L’arc-en-ciel fut dès l’antiquité un phénomène mystérieux chargé de symboles. Jahve dit à Noé que son arc servira d’alliance entre lui et les hommes. Dans la mythologie, c’est Iris, la messagère des Dieux, qui est représentée par l’arc. Nous retrouvons cette même signification aussi bien en Afrique chez les chamans, qu’en Asie chez les bouddhistes tibétains ou en Amérique chez les Mayas.

Les savants grecs en firent des observations judicieuses et proposèrent diverses explications sur l’origine du phénomène, mais leur insuffisance de connaissances de l’optique et de la vision  ne leur permettait pas de trouver la solution. A tel point que certains en niaient l’existence réelle, comme Sénèque, pour qui l’arc-en-ciel était un fantasme, ce en quoi il n’avait pas tellement tort. Il avait évidemment observé qu’un arc de même apparence apparaissait dans les gerbes d’eau des jardins romains.

Il ne faisait pas de doute que celui-ci était provoqué par des gouttelettes d’eau car on avait remarqué que l’arc apparaissait toujours dans les mêmes conditions météorologiques. Mais on se posait beaucoup de questions : pourquoi il n’était visible que sous un certain angle par rapport au soleil, pourquoi il était une portion de cercle parfait, pourquoi il était souvent accompagné d’un arc secondaire parallèle au premier mais avec des couleurs inversées et surtout  pourquoi des gouttes d’eau si petites et si limpides pouvaient produire de si belles couleurs. On ne pouvait répondre à cette dernière question qu’en connaissant la nature de la lumière. Quant au nombre de couleurs visibles dans l’arc, il était variable selon les observateurs et il fallut attendre le XVIII° siècle pour que l’on prenne l’habitude d’en citer sept, nombre symbolique. L’énumération faisait un bel alexandrin, en français, langue des sciences à cette époque : violet, indigo, bleu, vert, jaune, orange et rouge.

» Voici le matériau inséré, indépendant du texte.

(** What a worker does, by the files present: it never writes, or it
    has a target [p] which it leaves alone when present and, when absent,
    either never writes or always ends by writing it. *)
Lemma worker_summary args :
  (exists r evs, written evs = []
     /\ forall w, _parse_open_json args w = (r, mkworld (trace w ++ evs) (files w)))
  \/ (exists p,
        (forall w, dict_has p (files w) = true ->
           _parse_open_json args w
           = (Return tt,
              mkworld (trace w ++ [Log "info" ("File already exists: " ++ p)]) (files w)))
        /\ ((exists r evs, written evs = []
               /\ forall w, dict_has p (files w) = false ->
                    _parse_open_json args w = (r, mkworld (trace w ++ evs) (files w)))
            \/ (exists evs fc, written evs = []
                  /\ forall w, dict_has p (files w) = false ->
                       _parse_open_json args w
                       = (Return tt, mkworld (trace w ++ evs ++ [WriteFile p fc])
                                             (dict_set p fc (files w)))))).
Proof.
  destruct args as [[[[filename z] t2c] c2t] folder]. unfold _parse_open_json.
  destruct (dict_get filename (members z)) as [f|].
  2:{ left. exists (Raise (KeyError filename)), []. split; [reflexivity|].
      intros w. unfold raise. now rewrite world_app_nil. }
  destruct (member_output_path f z t2c c2t folder) as [[data p]|e] eqn:Hpath.
  - right. exists p. split.
    + intros w Hp. unfold try_except. rewrite bind_lift.
      unfold bind, os_path_exists. now rewrite Hp.
    + destruct (parse_member_facts_writes_last data p) as [evs [Hw [[e He] | [fc Hfc]]]].
      * left. destruct e;
          try (exists (Return tt); eexists (evs ++ [LogExn "error" _ _])%list;
               split; [now rewrite written_app, Hw|];
               intros w Hp; unfold try_except; rewrite bind_lift;
               unfold bind, os_path_exists; rewrite Hp, He;
               unfold emit; simpl; now rewrite <- app_assoc).
        exists (Raise SystemExit), evs. split; [assumption|].
        intros w Hp. unfold try_except. rewrite bind_lift.
        unfold bind, os_path_exists. now rewrite Hp, He.
      * right. exists evs, fc. split; [assumption|].
        intros w Hp. unfold try_except. rewrite bind_lift.
        unfold bind, os_path_exists. now rewrite Hp, Hfc.
  - left. destruct e;
      try (exists (Return tt); eexists [LogExn "error" _ _];
           split; [reflexivity|];
           intros w; unfold try_except; rewrite bind_lift; reflexivity).
    exists (Raise SystemExit), []. split; [reflexivity|].
    intros w. unfold try_except. rewrite bind_lift. now rewrite world_app_nil.
Qed.

Lemma run_workers_cons a l w :
  run_workers (a :: l) w
  = match _parse_open_json a w with
    | (Return _, w') => run_workers l w'
    | (Raise e, w') => (Raise e, w')
    end.
Proof.
  unfold run_workers. simpl. unfold bind.
  destruct (_parse_open_json a w) as [[[]|e] w']; reflexivity.
Qed.

Lemma worker_monotone args w q :
  dict_has q (files w) = true ->
  dict_has q (files (snd (_parse_open_json args w))) = true.
Proof.
  intros Hq.
  destruct (worker_summary args) as [[r [evs [_ H]]] | [p [Hskip Habsent]]].
  - now rewrite H.
  - destruct (dict_has p (files w)) eqn:Hp.
    + now rewrite (Hskip w Hp).
    + destruct Habsent as [[r [evs [_ H]]] | [evs [fc [_ H]]]]; rewrite (H w Hp); simpl.
      * assumption.
      * rewrite dict_has_set, Hq. apply orb_true_r.
Qed.

Lemma run_workers_monotone l : forall w q,
  dict_has q (files w) = true ->
  dict_has q (files (snd (run_workers l w))) = true.
Proof.
  induction l as [|a l IH]; intros w q Hq; [exact Hq|].
  rewrite run_workers_cons.
  pose proof (worker_monotone a w q Hq) as Ha.
  destruct (_parse_open_json a w) as [[u|e] w']; simpl in Ha.
  - now apply IH.
  - exact Ha.
Qed.

(** A second run over the same members, started from the files the first
    run left, writes nothing. *)
Lemma run_workers_settled l : forall w w2,
  files w2 = files (snd (run_workers l w)) ->
  exists evs,
    snd (run_workers l w2) = mkworld (trace w2 ++ evs) (files w2)
    /\ written evs = [].
Proof.
  induction l as [|a l IH]; intros w w2 Hfiles.
  - exists []. split; [symmetry; apply world_app_nil | reflexivity].
  - rewrite run_workers_cons in Hfiles. rewrite run_workers_cons.
    (* a step of the second run that writes nothing, before the rest *)
    assert (Hstep : forall w1 r evs,
              written evs = [] ->
              _parse_open_json a w = (r, w1) ->
              _parse_open_json a w2 = (r, mkworld (trace w2 ++ evs) (files w2)) ->
              exists evs',
                snd match _parse_open_json a w2 with
                    | (Return _, w') => run_workers l w'
                    | (Raise e, w') => (Raise e, w')
                    end
                = mkworld (trace w2 ++ evs') (files w2)
                /\ written evs' = []).
    { intros w1 r evs Hw H1 H2. rewrite H1 in Hfiles. rewrite H2.
      destruct r as [u|e].
      - destruct (IH w1 (mkworld (trace w2 ++ evs) (files w2)) Hfiles) as [evs' [Hrun Hw']].
        exists (evs ++ evs')%list. split.
        + rewrite Hrun. simpl. now rewrite app_assoc.
        + now rewrite written_app, Hw, Hw'.
      - now exists evs. }
    destruct (worker_summary a) as [[r [evs [Hw H]]] | [p [Hskip Habsent]]].
    + exact (Hstep _ r evs Hw (H w) (H w2)).
    + (* whether the target is there after the first run *)
      assert (Hkept : dict_has p (files (snd (_parse_open_json a w))) = true ->
                      dict_has p (files w2) = true).
      { intros Hp. rewrite Hfiles.
        destruct (_parse_open_json a w) as [[u|e] w1]; simpl in Hp |- *.
        - now apply run_workers_monotone.
        - exact Hp. }
      destruct (dict_has p (files w2)) eqn:Hp2.
      * destruct (dict_has p (files w)) eqn:Hp.
        -- exact (Hstep _ _ [Log "info" ("File already exists: " ++ p)] eq_refl
                        (Hskip w Hp) (Hskip w2 Hp2)).
        -- destruct Habsent as [[r [evs [Hw H]]] | [evs [fc [Hw H]]]].
           ++ destruct r as [[]|e].
              ** rewrite (H w Hp) in Hfiles. rewrite (Hskip w2 Hp2).
                 destruct (IH _ (mkworld (trace w2 ++ [Log "info" ("File already exists: " ++ p)])
                                         (files w2)) Hfiles) as [evs' [Hrun Hw']].
                 eexists (_ :: evs'). split; [rewrite Hrun; simpl; now rewrite <- app_assoc|].
                 exact Hw'.
              ** rewrite (H w Hp) in Hfiles. simpl in Hfiles.
                 rewrite Hfiles in Hp2. congruence.
           ++ rewrite (H w Hp) in Hfiles. rewrite (Hskip w2 Hp2).
              destruct (IH _ (mkworld (trace w2 ++ [Log "info" ("File already exists: " ++ p)])
                                      (files w2)) Hfiles) as [evs' [Hrun Hw']].
              eexists (_ :: evs'). split; [rewrite Hrun; simpl; now rewrite <- app_assoc|].
              exact Hw'.
      * destruct (dict_has p (files w)) eqn:Hp.
        -- rewrite (Hskip w Hp) in Hkept. simpl in Hkept.
           discriminate (Hkept Hp).
        -- destruct Habsent as [[r [evs [Hw H]]] | [evs [fc [Hw H]]]].
           ++ exact (Hstep _ r evs Hw (H w Hp) (H w2 Hp2)).
           ++ rewrite (H w Hp) in Hkept. simpl in Hkept.
              rewrite dict_has_set, String.eqb_refl in Hkept.
              discriminate (Hkept eq_refl).
Qed.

Jean Baptiste Della Porta, mort en 1615, fut le premier à affirmer que l’arc était le résultat d’une réfraction. Antonio de Dominis, archevêque en Dalmatie, fit de nombreuses expériences et, en 1590, écrivit un petit traité sur l’arc-en-ciel. A la même époque, Francesco Grimaldi affirmait que, contrairement à ce qu’on croyait,  la nature de la couleur était liée à la lumière car il avait remarqué que les teintes de l’arc étaient les mêmes que celles obtenues après le passage de la lumière dans un prisme. Cette idée était toute nouvelle mais, critiqué par ses collègues, il n’alla pas plus loin dans ses conclusions.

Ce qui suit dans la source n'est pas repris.